Securing the Cyber Frontlines with the Right Workforce and Collaboration
Last month's ICIT Winter Summit hosted a packed house of cybersecurity thought leaders from the industry and the public sector. The summit convened with an opening keynote on Securing the Cyber Frontline from Brigadier General (Ret.) Greg Touhill, former Federal CISO. After Touhill’s speech, in which he delivered his recommendations for national cybersecurity strategy, the expert panelists took the stage. This group -- featuring DLT’s Chief Cyber Security Technologist, Don Maclean -- addressed two major issues in cybersecurity: improving the workforce, and collaboration between government and industry. The Summit also featured breakout sessions and roundtable discussions, where participants shared their ideas, experiences and concerns with the panelists.
The Summit’s theme, “Protecting the Frontlines,” featured two ideas: preparing the right workforce, and implementing proper cyber hygiene through collaboration of government and industry.
Workforce: Touhill’s keynote emphasized the need for investment in people, an idea echoed strongly throughout the Summit. IT modernization is essential, but, as Centrify’s CEO, Thomas Kemp pointed out, the weakest link is still the individual.
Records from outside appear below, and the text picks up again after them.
Lemma elem_of_expected_orders p k wo :
  (k, wo) ∈ expected_orders p <->
  k = to_checksum_address wo.(ursula_address) /\ wo.(capsules) = needed p wo.(ursula_address) /\
  wo.(capsules) <> [] /\ wo.(ursula_address) ∈ p.(_ursulas_pick_order).
Proof.
  unfold expected_orders. rewrite list_elem_of_fmap. split.
  - intros (a & [= -> ->] & [Ha Hin]%list_elem_of_filter). done.
  - destruct wo as [a cs]; simpl. intros (-> & -> & Hne & Hin). exists a. split; [done|].
    by apply list_elem_of_filter.
Qed.

(** The loop that collects the work orders ends and is complete: it
    raises nothing, empties the pick order, and its orders are exactly one
    for each Ursula of the pick order that has a capsule to process, with
    all the capsules that this Ursula has not processed yet and that fewer
    than threshold Ursulas have been queried for. *)
Theorem collect_work_orders_spec p :
  NoDup p.(_ursulas_pick_order) ->
  exists orders, collect_work_orders p = (Ok orders, set_pick_order [] p) /\ dict_wf orders /\
    (forall wo, (to_checksum_address wo.(ursula_address), wo) ∈ orders <->
       wo.(ursula_address) ∈ p.(_ursulas_pick_order) /\
       wo.(capsules) = needed p wo.(ursula_address) /\ wo.(capsules) <> []) /\
    length orders <= length p.(_ursulas_pick_order).
Proof.
  intros Hnd. unfold collect_work_orders. rewrite collect_spec by lia.
  pose proof (expected_orders_wf p Hnd) as Hwf. fold (dict_of (expected_orders p)).
  rewrite dict_of_id by done. eexists. split; [done|]. split; [done|]. split.
  - intros wo. rewrite elem_of_expected_orders. tauto.
  - unfold expected_orders. rewrite length_fmap. apply length_filter.
Qed.

(** ** Recording fragments *)

(** Every capsule of the plan has its entries. *)
Definition plan_ok (p : plan) : Prop :=
  (forall c, c ∈ p.(_capsules) <-> c ∈ p.(_results).*1) /\
  (forall c, c ∈ p.(_capsules) <-> c ∈ p.(_queried_addresses).*1) /\
  (forall c fs, dict_get p.(_results) c = Some fs -> dict_wf fs).

Definition fragments (p : plan) (c : Capsule) : list (string * CFrag) :=
  default [] (dict_get p.(_results) c).

Lemma new_plan_ok shuffle iter_set destinations threshold kits :
  plan_ok (new_plan shuffle iter_set destinations threshold kits) /\
  forall c, fragments (new_plan shuffle iter_set destinations threshold kits) c = [].
Proof.
  assert (forall (T : Type) (f : retrieval_kit -> T) c,
    c ∈ capsule <$> kits <-> c ∈ (dict_of ((fun k => (k.(capsule), f k)) <$> kits)).*1) as Hkeys.
  { intros T f c. unfold dict_of. rewrite dict_update_keys, <-list_fmap_compose. csimpl.
    split; [by right|intros [H|H]; [inversion H|done]]. }
  assert (forall c fs, dict_get (dict_of ((fun k => (k.(capsule), [] : list (string * CFrag))) <$> kits)) c
            = Some fs -> fs = []) as Hempty.
  { intros c fs Hg%dict_get_elem_of. unfold dict_of in Hg.
    apply dict_update_elem_of in Hg as [Hg|Hg]; [inversion Hg|].
    by apply list_elem_of_fmap in Hg as (k & [= _ ->] & _). }
  split; [split_and!|]; simpl; [apply (Hkeys _ (fun _ => []))|apply (Hkeys _ queried_addresses)| |].
  - intros c fs ->%Hempty. constructor.
  - intros c. unfold fragments, new_plan. simpl.
    destruct (dict_get _ c) as [fs|] eqn:Hg; [|done]. by rewrite (Hempty _ _ Hg).
Qed.

Lemma update_one_ok address c cfrag p :
  plan_ok p -> c ∈ p.(_capsules) ->
  exists p', update_one address (c, cfrag) p = (Ok tt, p') /\ plan_ok p' /\
    p'.(_capsules) = p.(_capsules) /\ p'.(_threshold) = p.(_threshold) /\
    forall c', fragments p' c' =
      if decide (c' = c) then dict_set (fragments p c) address cfrag else fragments p c'.
Proof.
  intros (Hr & Hq & Hwf) Hc. unfold update_one.
  destruct (proj2 (dict_get_is_Some _ _) (proj1 (Hq c) Hc)) as [q Hgq].
  destruct (proj2 (dict_get_is_Some _ _) (proj1 (Hr c) Hc)) as [fs Hgf].
  rewrite Hgq, Hgf. eexists. split; [done|]. split; [|split_and!; [done|done|]].
  - assert (forall (T : Type) (d : list (Capsule * T)) x,
      c ∈ d.*1 -> forall c', c' ∈ (dict_set d c x).*1 <-> c' ∈ d.*1) as Hset.
    { intros T d x Hin c'. rewrite dict_set_elem_of_keys. naive_solver. }
    split_and!; simpl.
    + intros c'. rewrite Hset by (by apply Hr). apply Hr.
    + intros c'. rewrite Hset by (by apply Hq). apply Hq.
    + intros c' fs'. rewrite dict_get_set. case_decide as Hd; [|apply Hwf].
      intros [= <-]. by eapply dict_set_wf, Hwf.
  - intros c'. unfold fragments. simpl. rewrite dict_get_set. case_decide; [|done]. by rewrite Hgf.
Qed.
Many breaches stem from identity problems, such as passwords (weak, shared or stolen), lack of MFA, or poor implementation of least privilege. The first step is to train the workforce to recognize potential harm such as phishing, and to recognize that threats are real, not hypothetical. In the focus on the user, it is essential to leverage Access Management (IAM) and Multi-Factor Authentication (MFA), with an emphasis on biometrics and behavior analytics.
Even so, technology cannot address all elements of the human factor -- which brings up the second major point.
Industry and government collaboration: Government shouldn’t reinvent the wheel. Instead, it must collaborate with industry to leverage the technological resources available now.
Moreover, there are too many policies and regulations, and they are out of sync with technology: policy simply cannot keep up with the blistering pace of technology advancement. In fact, Tony Summerlin, Senior Advisor to CIO, FCC, noted that two thirds of his security staff – already grossly undermanned – focuses on compliance work instead of security engineering and operations, which yield more tangible results.
It’s not just policy that falls behind, though. By Touhill’s law -- one human year = 25 computer years -- the government has systems that are centuries old.
Consequently, Touhill urged a better balance of compliance and resilience, where success is not measured by level of compliance, but by adherence to best practices. Strong security practices, he said, will yield better security – and compliance is sure to follow.